Start of Given records
Lemma trends_entry (data : list TrainingRecord) (k : string) (v : MonthTotals.t) :
  In (k, v) (trends data) ->
  monthRecords monthLabel k data <> []
  /\ v = {| MonthTotals.totalCompletion :=
              fold_left Qplus (map completionRate (monthRecords monthLabel k data)) 0%Q;
            MonthTotals.count :=
              Z.of_nat (List.length (monthRecords monthLabel k data));
            MonthTotals.totalHours :=
              fold_left Qplus (map trainingHours (monthRecords monthLabel k data)) 0%Q |}.
Proof.
  intros Hin. rewrite trends_groupBy in Hin.
  apply groupBy_entry in Hin. rewrite groupBy_get, groupOf_all in Hin.
  unfold monthRecords.
  destruct (filter (fun d => String.eqb (monthLabel (completionDate d)) k) data)
    as [|d0 g];
    [discriminate |].
  rewrite addToMonth_fold in Hin. split; [discriminate |]. now injection Hin.
Qed.

Lemma sortedTrends_perm (data : list TrainingRecord) :
  Permutation (TrendAnalysis.sortedTrends monthLabel monthTime data)
              (map (TrendAnalysis.trendPoint) (trends data)).
Proof. apply sort_perm. Qed.

Lemma monthlyData_fields (data : list TrainingRecord) :
  map TrendRow.month (TrendAnalysis.monthlyData monthLabel monthTime data)
  = map TrendPoint.month (TrendAnalysis.sortedTrends monthLabel monthTime data)
  /\ map TrendRow.trainingHours (TrendAnalysis.monthlyData monthLabel monthTime data)
     = map TrendPoint.trainingHours
         (TrendAnalysis.sortedTrends monthLabel monthTime data).
Proof.
  unfold TrendAnalysis.monthlyData, TrendAnalysis.calculateMovingAverage.
  destruct (Z.of_nat (List.length _) <? 3).
  - rewrite !map_map. split; reflexivity.
  - split; apply mapi_map; intros x i; now destruct (i <? 3 - 1).
Qed.

Lemma monthlyData_row (data : list TrainingRecord) (row : TrendRow.t) :
  In row (TrendAnalysis.monthlyData monthLabel monthTime data) ->
  exists v, In (TrendRow.month row, v) (trends data)
            /\ TrendRow.avgCompletion row
               = (MonthTotals.totalCompletion v / inject_Z (MonthTotals.count v))%Q
            /\ TrendRow.trainingHours row = MonthTotals.totalHours v.
Proof.
  intros H. apply In_nth_error in H. destruct H as [i Hi].
  apply movingAverage_keeps_buckets in Hi.
  destruct Hi as (p & Hp & Hm & Hc & Hh). apply nth_error_In in Hp.
  apply (Permutation_in _ (sortedTrends_perm data)) in Hp.
  apply in_map_iff in Hp. destruct Hp as ([k v] & <- & Hin).
  exists v. rewrite Hm, Hc, Hh. simpl. auto.
Qed.
End MonthFacts.

(** X15. The monthly trend has one row for every distinct month label of
    the records and no other. A row holds the mean completion rate and the
    total training hours of the records of its month; the hours of all rows
    add up to the hours of all records. When the time of every month
    label is a number, the rows are in the order of these times. *)
Theorem monthlyData_by_month :
  forall (monthLabel : Date -> string) (monthTime : string -> option Z)
         (data : list TrainingRecord),
    let out := TrendAnalysis.monthlyData monthLabel monthTime data in
    Permutation (map TrendRow.month out)
                (Set_of (map (fun d => monthLabel (completionDate d)) data))
    /\ (forall row, In row out ->
          let records := monthRecords monthLabel (TrendRow.month row) data in
          records <> []
          /\ TrendRow.avgCompletion row = mean (map completionRate records)
          /\ TrendRow.trainingHours row
             = fold_left Qplus (map trainingHours records) 0%Q)
    /\ (Qsum (map TrendRow.trainingHours out) == Qsum (map trainingHours data))%Q
    /\ ((forall d, In d data ->
           monthTime (monthLabel (completionDate d)) <> None) ->
        forall i j a b, (i < j)%nat ->
          nth_error out i = Some a -> nth_error out j = Some b ->
          exists ta tb, monthTime (TrendRow.month a) = Some ta
                        /\ monthTime (TrendRow.month b) = Some tb
                        /\ ta <= tb).
Proof.
  intros monthLabel monthTime data out. subst out.
  destruct (monthlyData_fields monthLabel monthTime data) as [Hmonths Hhours].
  pose proof (sortedTrends_perm monthLabel monthTime data) as Hperm.
  split; [| split; [| split]].
  - rewrite Hmonths, <- trends_keys.
    eapply Permutation_trans; [apply Permutation_map, Hperm |].
    rewrite map_map. erewrite map_ext; [apply Permutation_refl |]. now intros [k v].
  - intros row Hrow records. subst records.
    apply monthlyData_row in Hrow. destruct Hrow as (v & Hin & Hc & Hh).
    apply trends_entry in Hin. destruct Hin as [Hne ->].
    split; [exact Hne | split; [| exact Hh]].
    rewrite Hc. cbn [MonthTotals.totalCompletion MonthTotals.count].
    unfold mean. rewrite length_map. reflexivity.
  - rewrite Hhours.
    rewrite (Qsum_perm _ _ (Permutation_map TrendPoint.trainingHours Hperm)).
    rewrite map_map.
    rewrite (Qsum_map_eq _
               (fun entry => Qsum (map trainingHours
                                     (groupOf (fun _ => true)
                                        (fun d => monthLabel (completionDate d))
                                        (fst entry) data)))).
    + rewrite <- (map_map fst
                    (fun k => Qsum (map trainingHours
                                      (groupOf (fun _ => true)
                                         (fun d => monthLabel (completionDate d))
                                         k data)))).
      rewrite groupOf_Qsum.
      * now rewrite (filter_all (fun _ => true)) by reflexivity.
      * rewrite trends_keys. apply Set_of_NoDup.
      * intros d Hd _. rewrite trends_keys. apply Set_of_In.
        apply in_map_iff. exists d. auto.
    + intros [k v] Hin. apply trends_entry in Hin. destruct Hin as [_ ->].
      simpl. rewrite fold_left_Qplus_Qsum. unfold monthRecords. rewrite groupOf_all.
      ring.
  - intros Htimes i j a b Hij Ha Hb.
    apply movingAverage_keeps_buckets in Ha, Hb.
    destruct Ha as (pa & Hpa & -> & _), Hb as (pb & Hpb & -> & _).
    unfold TrendAnalysis.sortedTrends in Hpa, Hpb.
    eapply (sort_ordered_on (TrendAnalysis.byMonth monthTime)
              (fun p => monthTime (TrendPoint.month p) <> None)
              (fun x y => exists tx ty,
                   monthTime (TrendPoint.month x) = Some tx
                   /\ monthTime (TrendPoint.month y) = Some ty /\ tx <= ty));
      [| | | | exact Hij | exact Hpa | exact Hpb].
    + intros x y z _ _ _ (tx & ty & Hx & Hy & Hxy) (ty' & tz & Hy' & Hz & Hyz).
      exists tx, tz. split; [exact Hx | split; [exact Hz |]].
      assert (ty' = ty) by congruence. lia.
    + intros pivot e Dp De H. unfold TrendAnalysis.byMonth in H.
      destruct (monthTime (TrendPoint.month pivot)) as [tp|]; [| now elim Dp].
      destruct (monthTime (TrendPoint.month e)) as [te|]; [| now elim De].
      exists tp, te. split; [reflexivity | split; [reflexivity |]].
      apply Qltb_lt in H. change 0%Q with (inject_Z 0) in H.
      rewrite <- Zlt_Qlt in H. lia.
    + intros pivot e Dp De H. unfold TrendAnalysis.byMonth in H.
      destruct (monthTime (TrendPoint.month pivot)) as [tp|]; [| now elim Dp].
      destruct (monthTime (TrendPoint.month e)) as [te|]; [| now elim De].
      exists te, tp. split; [reflexivity | split; [reflexivity |]].
      apply Qltb_ge in H. change 0%Q with (inject_Z 0) in H.
      rewrite <- Zle_Qle in H. lia.
    + apply Forall_forall. intros p Hp. apply in_map_iff in Hp.
      destruct Hp as ([k v] & <- & Hin). simpl.
      assert (Hk : In k (map fst (fold_left (TrendAnalysis.trends_step monthLabel)
                                    data [])))
        by (apply in_map_iff; exists (k, v); auto).
      rewrite trends_keys in Hk. apply (proj1 (Set_of_In _ _)) in Hk.
      apply in_map_iff in Hk. destruct Hk as (d & <- & Hd). now apply Htimes.
Qed.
End of Given records
Reproduce the entries above exactly, but only the lines between the line holding "apply Qltb_lt in" and the line holding "by (apply in_map_iff;", inclusive.

      apply Qltb_lt in H. change 0%Q with (inject_Z 0) in H.
      rewrite <- Zlt_Qlt in H. lia.
    + intros pivot e Dp De H. unfold TrendAnalysis.byMonth in H.
      destruct (monthTime (TrendPoint.month pivot)) as [tp|]; [| now elim Dp].
      destruct (monthTime (TrendPoint.month e)) as [te|]; [| now elim De].
      exists te, tp. split; [reflexivity | split; [reflexivity |]].
      apply Qltb_ge in H. change 0%Q with (inject_Z 0) in H.
      rewrite <- Zle_Qle in H. lia.
    + apply Forall_forall. intros p Hp. apply in_map_iff in Hp.
      destruct Hp as ([k v] & <- & Hin). simpl.
      assert (Hk : In k (map fst (fold_left (TrendAnalysis.trends_step monthLabel)
                                    data [])))
        by (apply in_map_iff; exists (k, v); auto).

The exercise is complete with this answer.